Israel's attack on Palestine

Israeli strikes kill 60 Palestinians in Gaza

25 aid seekers among dead; Netanyahu says Gaza civilians ‘allowed to exit’
A malnourished Palestinian child receives a check-up at a medical point run by a local NGO affiliated with the Palestinian Health Ministry’s primary care programme, in al-Mawasi, Khan Yunis district, in the southern Gaza Strip, yesterday. Photo: AFP
  • Israeli military approves 'framework' for new offensive
  • Hamas holds more ceasefire negotiations in Egypt
  • Aid entering Gaza remains far from sufficient: UN

Israeli planes and tanks bombed multiple areas across the Gaza Strip yesterday, killing at least 60 Palestinians, including 25 aid seekers, according to residents and medical officials.

Hamas' chief negotiator, meanwhile, held talks with Egyptian mediators over a potential ceasefire, while Israel struck the territory's main city prior to a planned takeover and again invited Palestinians to leave.

Israeli Prime Minister Benjamin Netanyahu reiterated an idea - also enthusiastically floated by US President Donald Trump - that Palestinians should simply leave the enclave housing more than 2 million people after nearly two years of conflict.

"They're not being pushed out, they'll be allowed to exit," he told Israeli television channel i24NEWS. "All those who are concerned for the Palestinians and say they want to help the Palestinians should open their gates and stop lecturing us."

Armed forces chief Lieutenant General Eyal Zamir "approved the main framework for the IDF's operational plan in the Gaza Strip," a statement released by the Israeli army said.

Arabs and many world leaders are aghast at the idea of displacing the Gaza population, which Palestinians say would be like another "Nakba" (catastrophe) when hundreds of thousands fled or were forced out during a 1948 war.

Israeli planes and tanks bombed eastern areas of Gaza City heavily, residents said yesterday, with many homes destroyed in the Zeitoun and Shejaia neighbourhoods overnight.

At least 60 Palestinians, including at least 25 aid seekers, were killed in the strikes, reports Al Jazeera online.
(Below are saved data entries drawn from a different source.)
(** * Doctor Botter: the persistent conversation bot

    A shallow embedding of [main.go]: the per-user dialogue state machine
    ([UserState] and its handlers), the dispatcher ([handleMessage]) and the
    file-backed storage ([Storage.Load] / [Storage.Save]), followed by the
    properties of the written specification that were checked against it.

    Conventions of the embedding.
    - A Go [string] is a sequence of bytes: Rocq's [string].
    - A Go map may be [nil]: [gomap K V] is [option (gmap K V)], [None]
      being the nil map.  Reading a nil map behaves like reading an empty
      one, writing to it panics.
    - Methods on [*UserState] mutate the receiver: they become functions
      returning the updated record next to their results.
    - [for k, v := range m] visits the entries of [m] in an order the Go
      runtime chooses anew at every loop.  Every function that ranges over a
      map takes that order as an extra argument [ord]; [ranges m ord] says
      that [ord] is an order the runtime may produce for [m]. *)

From Stdlib Require Import Ascii ZArith Lia.
From stdpp Require Import gmap strings list fin_maps sorting pretty.

Local Open Scope Z_scope.

(** ** Go values *)

(** Outcome of a call that may panic. *)
Inductive result (A : Type) : Type :=
  | Ok (a : A)
  | Panic (msg : string).
Arguments Ok {A} a.
Arguments Panic {A} msg.

Definition rbind {A B} (r : result A) (k : A → result B) : result B :=
  match r with
  | Ok a => k a
  | Panic msg => Panic msg
  end.

Notation "x ←ᵣ r ; k" := (rbind r (λ x, k))
  (at level 100, r at next level, k at level 200, right associativity).

Abbreviation gomap K V := (option (gmap K V)).

Module GoMap.
Section ops.
Context {K V : Type} `{Countable K}.

(** The entries of a map; a nil map has none. *)
Definition entries (m : gomap K V) : gmap K V := default ∅ m.

(** [len(m)] *)
Definition len (m : gomap K V) : nat := size (entries m).

(** [v, ok := m[k]] *)
Definition index (m : gomap K V) (k : K) : option V := entries m !! k.

(** [m[k] = v] *)
Definition assign (m : gomap K V) (k : K) (v : V) : result (gomap K V) :=
  match m with
  | Some g => Ok (Some (<[k:=v]> g))
  | None => Panic "assignment to entry in nil map"
  end.

(** An order in which one [range] loop may visit [m]. *)
Definition ranges (m : gomap K V) (ord : list (K * V)) : Prop :=
  ord ≡ₚ map_to_list (entries m).
End ops.
End GoMap.
Import GoMap.
(** *** The three types declared outside the file *)

Definition optBind {A B} (o : option A) (k : A -> option B) : option B :=
  match o with
  | Some a => k a
  | None => None
  end.

Declare Scope opt_scope.
Delimit Scope opt_scope with opt.
Notation "x <- o ;; k" := (optBind o (fun x => k))
  (at level 61, o at next level, right associativity) : opt_scope.
Notation "' pat <- o ;; k" := (optBind o (fun x => match x with pat => k end))
  (at level 61, pat pattern, o at next level, right associativity) : opt_scope.

(** [time.Time], as far as the decoder is concerned: the fields of an
    RFC 3339 timestamp ("timestamps are RFC3339 strings parsed into a
    structured time value", section 6). *)
Module Timestamp.

Record t : Type := {
  year : Z;
  month : Z;
  day : Z;
  hour : Z;
  minute : Z;
  second : Z;
  nanosecond : Z;
  offset : Z
}.

Definition digit (s : string) : option (Z * string) :=
  match s with
  | String c rest => if isDigit c then Some (Z.of_N (byteOf c - 48), rest) else None
  | EmptyString => None
  end.

Definition digits2 (s : string) : option (Z * string) :=
  ('(a, s1) <- digit s ;;
   '(b, s2) <- digit s1 ;;
   Some (10 * a + b, s2)%Z)%opt.

Definition digits4 (s : string) : option (Z * string) :=
  ('(a, s1) <- digits2 s ;;
   '(b, s2) <- digits2 s1 ;;
   Some (100 * a + b, s2)%Z)%opt.

Definition expect (c : ascii) (s : string) : option string :=
  match s with
  | String d rest => if Ascii.eqb c d then Some rest else None
  | EmptyString => None
  end.

(** The digits of a fraction of a second, scaled to nanoseconds; digits
    past the ninth are dropped. [place] is the weight of the next digit. *)
Fixpoint fraction (s : string) (place acc : Z) : Z * string :=
  match s with
  | String c rest =>
      if isDigit c
      then fraction rest (place / 10) (acc + place * Z.of_N (byteOf c - 48))%Z
      else (acc, s)
  | EmptyString => (acc, s)
  end.

Definition optFraction (s : string) : option (Z * string) :=
  match s with
  | String c rest =>
      if Ascii.eqb c "." then
        match digit rest with
        | Some _ => Some (fraction rest 100000000 0)
        | None => None
        end
      else Some (0%Z, s)
  | EmptyString => Some (0%Z, s)
  end.

Definition zone (s : string) : option Z :=
  match s with
  | String c rest =>
      if Ascii.eqb c "Z" then
        match rest with
        | EmptyString => Some 0%Z
        | String _ _ => None
        end
      else if Ascii.eqb c "+" || Ascii.eqb c "-" then
        ('(h, s1) <- digits2 rest ;;
         s2 <- expect ":" s1 ;;
         '(m, s3) <- digits2 s2 ;;
         match s3 with
         | EmptyString =>
             if ((h <? 24) && (m <? 60))%Z
             then Some (if Ascii.eqb c "-" then - (3600 * h + 60 * m) else 3600 * h + 60 * m)%Z
             else None
         | String _ _ => None
         end)%opt
      else None
  | EmptyString => None
  end.

Definition isLeap (y : Z) : bool :=
  ((y mod 4 =? 0) && (negb (y mod 100 =? 0) || (y mod 400 =? 0)))%Z.

Definition daysIn (m y : Z) : Z :=
  if (m =? 2)%Z then (if isLeap y then 29 else 28)%Z
  else if ((m =? 4) || (m =? 6) || (m =? 9) || (m =? 11))%Z then 30%Z
  else 31%Z.
Lemma invariant_iterate minInterval clock0 (s : state R) now now' :
  minInterval <= Js.TIMEOUT_MAX ->
  minIntervalMs (fields s) = minInterval ->
  spaced minInterval (admissions s) ->
  lastRequestTime (fields s) = last (admissions s) 0 ->
  (admissions s <> [] -> last (admissions s) 0 <= now) ->
  isProcessing (fields s) = true ->
  clock0 <= now -> now <= now' ->
  (minInterval <= clock0 -> admissions s = [] -> queue (fields s) <> []) ->
  invariant minInterval clock0 (now', iterate now now' s).
Proof.
  intros Hmax Hi Hs Hl Hpast Hp Hc Hnow Hfirst. unfold iterate.
  destruct (queue (fields s)) as [|r q] eqn:Hq.
  - constructor; simpl; try assumption; try congruence; try lia.
    + intros Hne. specialize (Hpast Hne). lia.
    + intros Hfar Hnil. exfalso. now apply (Hfirst Hfar Hnil).
  - unfold waitTime; simpl. rewrite Hi.
    destruct (Z.ltb_spec 0 (Z.max 0 (minInterval - (now - lastRequestTime (fields s)))))
      as [Hwait|Hnowait].
    + constructor; simpl; try assumption; try lia.
      * intros Hne. specialize (Hpast Hne). lia.
      * intros _. exact Hp.
      * intros r' due [= _ <-] Hne. specialize (Hpast Hne). unfold sleep.
        rewrite setTimeout_delay_in_range by lia. lia.
      * intros Hfar Hnil. rewrite Hl, Hnil in Hwait. simpl in Hwait. lia.
    + apply invariant_grant; simpl; try assumption; lia.
Qed.

(** Every turn of the event loop keeps the invariant. *)
Lemma invariant_step minInterval clock0 (c c' : Z * state R) :
  minInterval <= Js.TIMEOUT_MAX ->
  invariant minInterval clock0 c -> step c c' -> invariant minInterval clock0 c'.
Proof.
  intros Hmax [Hi Hs Hl Hpast Hg Hd Hc Hf] Hstep.
  destruct Hstep as [clock s r now now' H1 H2 | clock s r due now' Hrun H1 H2
                    | clock s r now now' Hrun H1 H2]; simpl in *.
  - unfold enqueue, processQueue; simpl.
    destruct (isProcessing (fields s)) eqn:Hp; simpl.
    + constructor; simpl; try assumption; try lia.
      * intros Hne. specialize (Hpast Hne). lia.
      * intros _. exact Hp.
      * intros Hfar Hnil. rewrite (Hf Hfar Hnil) in Hp. discriminate Hp.
    + rewrite length_app. simpl.
      replace (List.length (queue (fields s)) + 1 =? 0)%nat with false
        by (symmetry; apply Nat.eqb_neq; lia).
      apply invariant_iterate; simpl; try assumption; try lia.
      * intros Hne. specialize (Hpast Hne). lia.
      * intros _ _. destruct (queue (fields s)); discriminate.
  - unfold timer_fired. rewrite Hrun.
    apply invariant_grant; try assumption; try lia.
    + apply Hg. rewrite Hrun. discriminate.
    + intros Hne. specialize (Hd r due Hrun Hne). lia.
  - unfold request_settled. rewrite Hrun.
    apply invariant_iterate; simpl; try assumption; try lia.
    + intros Hne. specialize (Hpast Hne). lia.
    + apply Hg. rewrite Hrun. discriminate.
    + intros Hfar Hnil. rewrite (Hf Hfar Hnil) in Hrun. discriminate Hrun.
Qed.
(** * Frame-inspection overlay engine of the content script

    A shallow embedding of the tooltip placement function
    ([setTooltipPosition]) and of the [WebpageContentScript] class that
    drives frame inspection, followed by the properties of the design
    document that can be settled on them. *)

From Stdlib Require Import ZArith List String Bool Arith Lia.
Import ListNotations.
Open Scope string_scope.

(* ================================================================= *)
(** ** DOM token lists *)

(** [classList.contains], [classList.add] and [classList.remove] of a
    [DOMTokenList]: a token is stored once, [add] appends a token that
    is not yet there, [remove] drops every listed token. *)
Module TokenList.

Definition contains (l : list string) (c : string) : bool :=
  existsb (String.eqb c) l.

Definition add (l : list string) (c : string) : list string :=
  if contains l c then l else l ++ [c].

Definition remove (l : list string) (cs : list string) : list string :=
  filter (fun c => negb (contains cs c)) l.

End TokenList.

(* ================================================================= *)
(** ** Tooltip placement *)

Module Placement.

Local Open Scope Z_scope.

(** Values written to the [style] properties of the tooltip. Pixel
    quantities are integers; the source adds and compares plain
    numbers and appends ["px"]. *)
Inductive css : Type :=
| css_initial            (* the property was never written *)
| css_px (n : Z)         (* n + 'px' *)
| css_zero               (* `0` *)
| css_auto               (* 'auto' *)
| css_unset.             (* `unset` *)

Record Style : Type := mkStyle {
  style_maxWidth : css;
  style_top : css;
  style_left : css;
  style_right : css
}.

(** The tooltip element: its inline style, its class list, the class
    list of [firstElementChild] (absent when the tooltip has no child)
    and the two layout read-outs the function consults. *)
Record Tooltip : Type := mkTooltip {
  style : Style;
  classList : list string;
  firstElementChild : option (list string);
  offsetWidth : Z;
  offsetHeight : Z
}.

Record Rect : Type := mkRect { rect_x : Z; rect_y : Z; rect_width : Z }.

(** The frame element as the function sees it:
    [getBoundingClientRect()] and [offsetHeight]. *)
Record FrameEl : Type := mkFrameEl {
  getBoundingClientRect : Rect;
  frame_offsetHeight : Z
}.
(** *** At most two iterations *)

Lemma append_loop_two type buffer length (L : state) :
  fresh_segment_accepts L → cleaner_spares_head → head_valid L →
  0 ≤ length ≤ maximumAppendableBytes L →
  ∃ r L' tr,
    append_loop 2 type buffer length L = Some (r, L', tr) ∧
    (r = None ↔
     segmentFreeList L = [] ∧
     ∃ L1 ev, head_append type buffer length L = Some (None, L1, ev)).
Proof.
  intros Hfresh Hsp Hv Hlen.
  destruct (head_append_Some type buffer length L Hv) as [[[q L1] ev1] Ea].
  rewrite append_loop_S, Ea.
  destruct (head_append_config _ _ _ _ _ _ _ Ea) as (Hc1 & Hh1 & Hf1 & Hv1).
  destruct q as [q|].
  { eexists _, _, _. split; [done|]. split; [done|].
    intros [_ (L1' & ev' & [=])]. }
  destruct (close_head_Some L1) as [[L2 ev2] Ec].
  { intros h Hh. rewrite Hh1 in Hh. by apply Hv1, Hv. }
  rewrite Ec. destruct (close_head_config _ _ _ Ec) as (Hc2 & Hf2 & _).
  destruct (getFromFreeList L2) as [[b|] L3] eqn:Eg.
  - destruct (getFromFreeList_config _ _ _ Eg) as (Hc3 & Hp3).
    destruct (new_head b L3) as [L4 ev3] eqn:En.
    destruct (new_head_head _ _ _ _ En) as (Hh4 & Hp4 & _).
    destruct (LogCleaner_clean 1 L4) as [L5 ev4] eqn:Ek.
    edestruct (Hsp 1 L4) as [Hh5 Hs5]; [done| |].
    { rewrite Hp4. apply list_lookup_middle. done. }
    rewrite Ek in Hh5, Hs5. simpl in Hh5, Hs5.
    rewrite append_loop_S. unfold head_append at 1. rewrite Hh5, Hs5.
    pose proof (same_config_trans _ _ _ (same_config_trans _ _ _ Hc1 Hc2) Hc3)
      as (El & Ec' & _ & Eb & _).
    rewrite El, Ec', Eb.
    destruct (Hfresh (nextSegmentId L3) b type buffer length Hlen) as [p Hp].
    destruct (Segment_append _ type buffer length) as [q s'] eqn:Eapp.
    simpl in Hp. subst q.
    eexists _, _, _. split; [done|]. split; [done|].
    intros [Hnil _]. apply getFromFreeList_Some in Eg as [Hl _].
    rewrite Hf2, Hf1, Hnil in Hl. by destruct (segmentFreeList L3).
  - eexists _, _, _. split; [done|]. split; [|done]. intros _.
    apply getFromFreeList_None in Eg as [Hnil _]. split; [congruence|].
    by eexists _, _.
Qed.

(** C2, as amended.  A payload of at most [maximumAppendableBytes]
    bytes, on a log whose fresh segments accept such payloads and whose
    cleaner leaves the head segment as it is: the retry loop is over
    after at most two iterations, and it hands back a pointer unless a
    new head is needed while the free list is empty, in which case
    [append] returns [NULL]. *)
Theorem append_loop_ends_in_two_iterations
    logId logCapacity capacity backup xmemalign (L0 L : state)
    type buffer length :
  fresh_segment_accepts L → cleaner_spares_head →
  Log_new logId logCapacity capacity backup xmemalign = Return L0 →
  reachable L0 L →
  0 ≤ length ≤ maximumAppendableBytes L →
  ∃ r L' tr,
    (∀ fuel, (2 ≤ fuel)%nat →
       append fuel type buffer length L = Some (Return r, L', tr)) ∧
    (r = None ↔
     segmentFreeList L = [] ∧
     ∃ L1 ev, head_append type buffer length L = Some (None, L1, ev)).
Proof.
  intros Hfresh Hsp Hnew Hreach Hlen.
  pose proof (valid_reachable _ _ _ _ _ _ _ Hsp Hnew Hreach) as Hv.
  destruct (append_loop_two type buffer length L Hfresh Hsp Hv Hlen)
    as (r & L' & tr & Hl & Hr).
  exists r, L', tr. split; [|done]. intros fuel Hfuel. unfold append.
  destruct (Z.ltb_spec (maximumAppendableBytes L) length) as [?|_]; [lia|].
  by rewrite (append_loop_fuel_le 2 fuel _ _ _ _ _ Hfuel Hl).
Qed.
(** C10, as stated, fails: a payload whose answer is the number 42 comes back
    as the number 42, which is not a string. *)
Lemma answer_may_not_be_a_string :
  ~ (forall (self : Retriever) (hits : list ScoredPoint) (response : gmap string pyval),
        search self (Hits hits) = Return response ->
        exists s, response !! "answer" = Some (VStr s) /\ s <> []).
Proof.
  intros H.
  destruct (H (__init__ "qa" 0.82%float 5)
              [{| score := Some 0.90%float;
                  payload := Some (<["answer" := VInt 42]> ∅) |}]
              _ eq_refl) as (s & Hs & _).
  rewrite decide_hits_answer in Hs. discriminate Hs.
Qed.

(** C10, amended. The answer of every result is a true value, never empty
    and never [None]: it is the fixed text when there is no hit, when the
    top hit has no payload or no answer key, and when the answer of the
    payload is false (empty or [None]); otherwise it is the answer of the
    payload, unchanged. It is a non-empty string whenever the answer of the
    payload is a string or false. *)
Theorem search_answer_populated (self : Retriever) (hits : list ScoredPoint) :
  exists (response : gmap string pyval) (a : pyval),
    search self (Hits hits) = Return response
    /\ response !! "answer" = Some a
    /\ truthy a = true
    /\ match hits with
       | [] => a = VStr NO_RESULTS
       | top_hit :: _ =>
           (truthy (top_answer top_hit) = false -> a = VStr NO_RESULTS)
           /\ (truthy (top_answer top_hit) = true -> a = top_answer top_hit)
           /\ (is_str (top_answer top_hit) = true
               \/ truthy (top_answer top_hit) = false ->
               exists s, a = VStr s /\ s <> [])
       end.
Proof.
  destruct hits as [|top_hit rest].
  - exists (decide_hits self []), (VStr NO_RESULTS). repeat split.
  - exists (decide_hits self (top_hit :: rest)),
      (or_ (top_answer top_hit) (VStr NO_RESULTS)).
    split; [reflexivity|]. split; [apply decide_hits_answer|].
    split; [apply or_truthy|].
    unfold or_.
    destruct (truthy (top_answer top_hit)) eqn:T.
    + split; [discriminate|]. split; [reflexivity|].
      intros [Hs|Hf]; [|discriminate].
      destruct (top_answer top_hit) as [ | | | |s| | ]; try discriminate Hs.
      exists s. split; [reflexivity|]. intros ->. discriminate T.
    + split; [reflexivity|]. split; [discriminate|].
      intros _. exists NO_RESULTS. split; [reflexivity|discriminate].
Qed.

End RetrieverSpec.

(** ** Embedder *)

Module EmbedderSpec.
Import IO Embedder.

Lemma requests_create (w : trace) (model input : str) (timeout : Z) :
  requests (w ++ [EmbeddingsCreate model input timeout]) = S (requests w).
Proof.
  unfold requests. rewrite List.filter_app, List.length_app. simpl. lia.
Qed.

Lemma requests_sleep (w : trace) (seconds : float) :
  requests (w ++ [Sleep seconds]) = requests w.
Proof.
  unfold requests. rewrite List.filter_app, List.length_app. simpl. lia.
Qed.

(** C9. [embed] on the empty text raises [EmbeddingError] at once: the trace
    of calls is returned unchanged, so no request reaches the provider. *)
Theorem embed_empty_text (self : Embedder) (client : provider) (w : trace) :
  embed self client [] w
  = (Raise (EmbeddingError "Query text must not be empty" None), w)
  /\ requests (snd (embed self client [] w)) = requests w.
Proof. split; reflexivity. Qed.
(** An orphaned stream stays orphaned, whatever happens. *)
Lemma orphaned_step id ev s s' :
  orphaned id s -> step ev s = Some s' -> orphaned id s'.
Proof.
  intros (Hlive & Hlt & Hout) Hstep. unfold orphaned. unfold step in Hstep.
  destruct ev.
  - (* Mount *)
    destruct (mounted s); [discriminate|].
    match type of Hstep with
    | context [runEffect ?a ?b ?c ?d] =>
        pose proof (runEffect_spec a b c d) as R; cbv zeta in R;
        unfold runEffect, startCamera_start in Hstep, R; cbn in Hstep, R
    end.
    destruct active; cbn in Hstep; injection Hstep as <-; cbn;
      repeat split; auto; discriminate.
  - (* Unmount *)
    destruct (mounted s) as [inst|]; [|discriminate]. destruct Hout as [_ Hc].
    pose proof (orphaned_stopStream id (cleanup inst) (hardware s) (hooks inst) Hlive Hc) as L.
    pose proof (stopStream_fresh (cleanup inst) (hardware s) (hooks inst)) as F.
    destruct (stopStream _ _ _) as [hw1 h1]. injection Hstep as <-. cbn in *.
    repeat split; [exact L|lia].
  - (* SetActive *)
    destruct (mounted s) as [inst|] eqn:Hm; [|discriminate]. destruct Hout as [Hs Hc].
    destruct (Bool.eqb active (isActive inst)).
    { injection Hstep as <-. rewrite Hm. now repeat split. }
    pose proof (step_effect_keeps_orphan id (Some (cleanup inst))
                  {| hooks := hooks inst; isActive := active;
                     cleanup := cleanup inst; key := key inst |}
                  (hardware s) (requests s) Hlive Hs ltac:(congruence)) as E.
    cbv zeta in E. destruct (runEffect _ _ _ _) as [[hw1 inst1] reqs1].
    injection Hstep as <-. cbn in *. destruct E as (E1 & E2 & E3 & E4).
    repeat split; [exact E1|lia|exact E3|exact E4].
  - (* SwitchCamera *)
    destruct (mounted s) as [inst|] eqn:Hm; [|discriminate]. destruct Hout as [Hs Hc].
    destruct (isSome (error (hooks inst))); [discriminate|].
    pose proof (step_effect_keeps_orphan id (Some (cleanup inst))
                  {| hooks := setFacingMode (toggle (facingMode (hooks inst))) (hooks inst);
                     isActive := isActive inst;
                     cleanup := cleanup inst; key := key inst |}
                  (hardware s) (requests s) Hlive Hs ltac:(congruence)) as E.
    cbv zeta in E. destruct (runEffect _ _ _ _) as [[hw1 inst1] reqs1].
    injection Hstep as <-. cbn in *. destruct E as (E1 & E2 & E3 & E4).
    repeat split; [exact E1|lia|exact E3|exact E4].
  - (* TryAgain *)
    destruct (mounted s) as [inst|] eqn:Hm; [|discriminate]. destruct Hout as [Hs Hc].
    destruct (isSome (error (hooks inst))); [|discriminate].
    unfold startCamera_start in Hstep.
    pose proof (orphaned_stopStream id (stream (hooks inst)) (hardware s) (hooks inst) Hlive Hs) as L.
    pose proof (stopStream_fresh (stream (hooks inst)) (hardware s) (hooks inst)) as F.
    pose proof (stopStream_hooks (stream (hooks inst)) (hardware s) (hooks inst)) as K.
    cbv zeta in K.
    destruct (stopStream _ _ _) as [hw1 h1]. injection Hstep as <-. cbn in *.
    destruct K as (_ & _ & _ & Ks).
    repeat split; [exact L|lia| |exact Hc].
    destruct Ks as [-> | ->]; [exact Hs|discriminate].
  - (* Granted *)
    destruct (requests s) as [|[k mode] rest]; [destruct (mounted s); discriminate|].
    assert (Hstep' : s' = {| hardware := {| live := {[fresh (hardware s)]} ∪ live (hardware s);
                                            fresh := S (fresh (hardware s)) |};
                             mounted := updateHooks k (fun h => setHasFlash torch
                                                         (setStream (Some (fresh (hardware s))) h))
                                                    (mounted s);
                             mounts := mounts s; requests := rest |})
      by (destruct (mounted s); now injection Hstep as <-).
    subst s'. cbn [hardware live fresh mounted].
    split; [apply elem_of_union; now right|]. split; [lia|].
    destruct (mounted s) as [inst|]; cbn [updateHooks]; [|exact I].
    destruct Hout as [Hs Hc].
    destruct (Nat.eqb (key inst) k); cbn; [|now split].
    split; [|exact Hc]. intros [= Heq]. lia.
  - (* Refused *)
    destruct (requests s) as [|[k mode] rest]; [destruct (mounted s); discriminate|].
    assert (Hstep' : s' = {| hardware := hardware s;
                             mounted := updateHooks k (setError (Some (errorFor name))) (mounted s);
                             mounts := mounts s; requests := rest |})
      by (destruct (mounted s); now injection Hstep as <-).
    subst s'. cbn [hardware live fresh mounted].
    split; [exact Hlive|]. split; [exact Hlt|].
    destruct (mounted s) as [inst|]; cbn [updateHooks]; [|exact I].
    destruct (Nat.eqb (key inst) k); cbn; exact Hout.
Qed.

Lemma orphaned_run id events : forall s s',
  orphaned id s -> run events s = Some s' -> orphaned id s'.
Proof.
  induction events as [|ev later IH]; intros s s' Ho Hrun; cbn [run] in Hrun.
  - now injection Hrun as <-.
  - destruct (step ev s) as [s1|] eqn:Hstep; [|discriminate].
    apply (IH s1 s'); [|exact Hrun]. exact (orphaned_step id ev s s1 Ho Hstep).
Qed.

Lemma allocated_step ev s s' : allocated s -> step ev s = Some s' -> allocated s'.
Proof.
  intros Ha Hstep. unfold allocated in *. unfold step in Hstep.
  destruct ev.
  - (* Mount *)
    destruct (mounted s); [discriminate|].
    match type of Hstep with
    | context [runEffect ?a ?b ?c ?d] =>
        pose proof (runEffect_spec a b c d) as R; cbv zeta in R;
        destruct (runEffect a b c d) as [[hw1 inst1] reqs1]
    end.
    injection Hstep as <-. cbn in *.
    destruct R as (_ & _ & _ & _ & _ & Rc & _ & Rs & _).
    split; intros id Hid; [destruct Rs as [Rs|Rs]|]; congruence.
  - (* Unmount *)
    destruct (mounted s) as [inst|]; [|discriminate].
    destruct (stopStream _ _ _) as [hw1 h1]. now injection Hstep as <-.
  - (* SetActive *)
    destruct (mounted s) as [inst|] eqn:Hm; [|discriminate]. destruct Ha as [Hs Hc].
    destruct (Bool.eqb active (isActive inst)).
    { injection Hstep as <-. rewrite Hm. now split. }
    match type of Hstep with
    | context [runEffect ?a ?b ?c ?d] =>
        pose proof (runEffect_spec a b c d) as R; cbv zeta in R;
        destruct (runEffect a b c d) as [[hw1 inst1] reqs1]
    end.
    injection Hstep as <-. cbn in *.
    destruct R as (_ & Rf & _ & _ & _ & Rc & _ & Rs & _). rewrite Rf.
    split; intros id Hid.
    + destruct Rs as [Rs|Rs]; [apply Hs|]; congruence.
    + apply Hs. congruence.
  - (* SwitchCamera *)
    destruct (mounted s) as [inst|] eqn:Hm; [|discriminate]. destruct Ha as [Hs Hc].
    destruct (isSome (error (hooks inst))); [discriminate|].
    match type of Hstep with
    | context [runEffect ?a ?b ?c ?d] =>
        pose proof (runEffect_spec a b c d) as R; cbv zeta in R;
        destruct (runEffect a b c d) as [[hw1 inst1] reqs1]
    end.
    injection Hstep as <-. cbn in *.
    destruct R as (_ & Rf & _ & _ & _ & Rc & _ & Rs & _). rewrite Rf.
    split; intros id Hid.
    + destruct Rs as [Rs|Rs]; [apply Hs|]; congruence.
    + apply Hs. congruence.
  - (* TryAgain *)
    destruct (mounted s) as [inst|] eqn:Hm; [|discriminate]. destruct Ha as [Hs Hc].
    destruct (isSome (error (hooks inst))); [|discriminate].
    unfold startCamera_start in Hstep.
    pose proof (stopStream_fresh (stream (hooks inst)) (hardware s) (hooks inst)) as F.
    pose proof (stopStream_hooks (stream (hooks inst)) (hardware s) (hooks inst)) as K.
    cbv zeta in K.
    destruct (stopStream _ _ _) as [hw1 h1]. injection Hstep as <-. cbn in *.
    destruct K as (_ & _ & _ & Ks). rewrite F.
    split; [|exact Hc]. intros id Hid.
    destruct Ks as [Ks|Ks]; [apply Hs|]; congruence.
  - (* Granted *)
    destruct (requests s) as [|[k mode] rest]; [destruct (mounted s); discriminate|].
    assert (Hstep' : s' = {| hardware := {| live := {[fresh (hardware s)]} ∪ live (hardware s);
                                            fresh := S (fresh (hardware s)) |};
                             mounted := updateHooks k (fun h => setHasFlash torch
                                                         (setStream (Some (fresh (hardware s))) h))
                                                    (mounted s);
                             mounts := mounts s; requests := rest |})
      by (destruct (mounted s); now injection Hstep as <-).
    subst s'. cbn [hardware live fresh mounted].
    destruct (mounted s) as [inst|]; cbn [updateHooks]; [|exact I].
    destruct Ha as [Hs Hc].
    destruct (Nat.eqb (key inst) k); cbn; split; intros id Hid.
    + injection Hid as <-. lia.
    + specialize (Hc id Hid). lia.
    + specialize (Hs id Hid). lia.
    + specialize (Hc id Hid). lia.
  - (* Refused *)
    destruct (requests s) as [|[k mode] rest]; [destruct (mounted s); discriminate|].
    assert (Hstep' : s' = {| hardware := hardware s;
                             mounted := updateHooks k (setError (Some (errorFor name))) (mounted s);
                             mounts := mounts s; requests := rest |})
      by (destruct (mounted s); now injection Hstep as <-).
    subst s'. cbn [hardware live fresh mounted].
    destruct (mounted s) as [inst|]; cbn [updateHooks]; [|exact I].
    destruct (Nat.eqb (key inst) k); cbn; exact Ha.
Qed.

Lemma allocated_run events : forall s s',
  allocated s -> run events s = Some s' -> allocated s'.
Proof.
  induction events as [|ev later IH]; intros s s' Ha Hrun; cbn [run] in Hrun.
  - now injection Hrun as <-.
  - destruct (step ev s) as [s1|] eqn:Hstep; [|discriminate].
    apply (IH s1 s'); [|exact Hrun]. exact (allocated_step ev s s1 Ha Hstep).
Qed.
Al-Ahli hospital said 12 people were killed in an airstrike on a home in Zeitoun.

Tanks also destroyed several houses in the east of Khan Younis in south Gaza too, while in the centre Israeli gunfire killed nine aid-seekers in two separate incidents, Palestinian medics said. Israel's military did not comment.

Hamas chief negotiator Khalil Al-Hayya's meetings with Egyptian officials in Cairo were to focus on stopping the offensive, delivering aid and "ending the suffering of our people in Gaza," Hamas official Taher al-Nono said in a statement.

Egyptian security sources said the talks would also discuss the possibility of a comprehensive ceasefire that would see Hamas relinquish governance in Gaza and concede its weapons.

A Hamas official told Reuters the group was open to all ideas if Israel pulls out. However, "Laying down arms before the occupation is dismissed is impossible," the official, who asked not to be named, told Reuters.

Meanwhile, the United Nations and Palestinians said aid entering Gaza remains far from sufficient, as the humanitarian crisis in the enclave had reached "unimaginable levels".

The Israeli military yesterday said that nearly 320 trucks entered Gaza through the Kerem Shalom and Zikim crossings and that a further nearly 320 trucks were collected and distributed by the UN and international organizations in the past 24 hours along with three tankers of fuel and 97 pallets of air-dropped aid.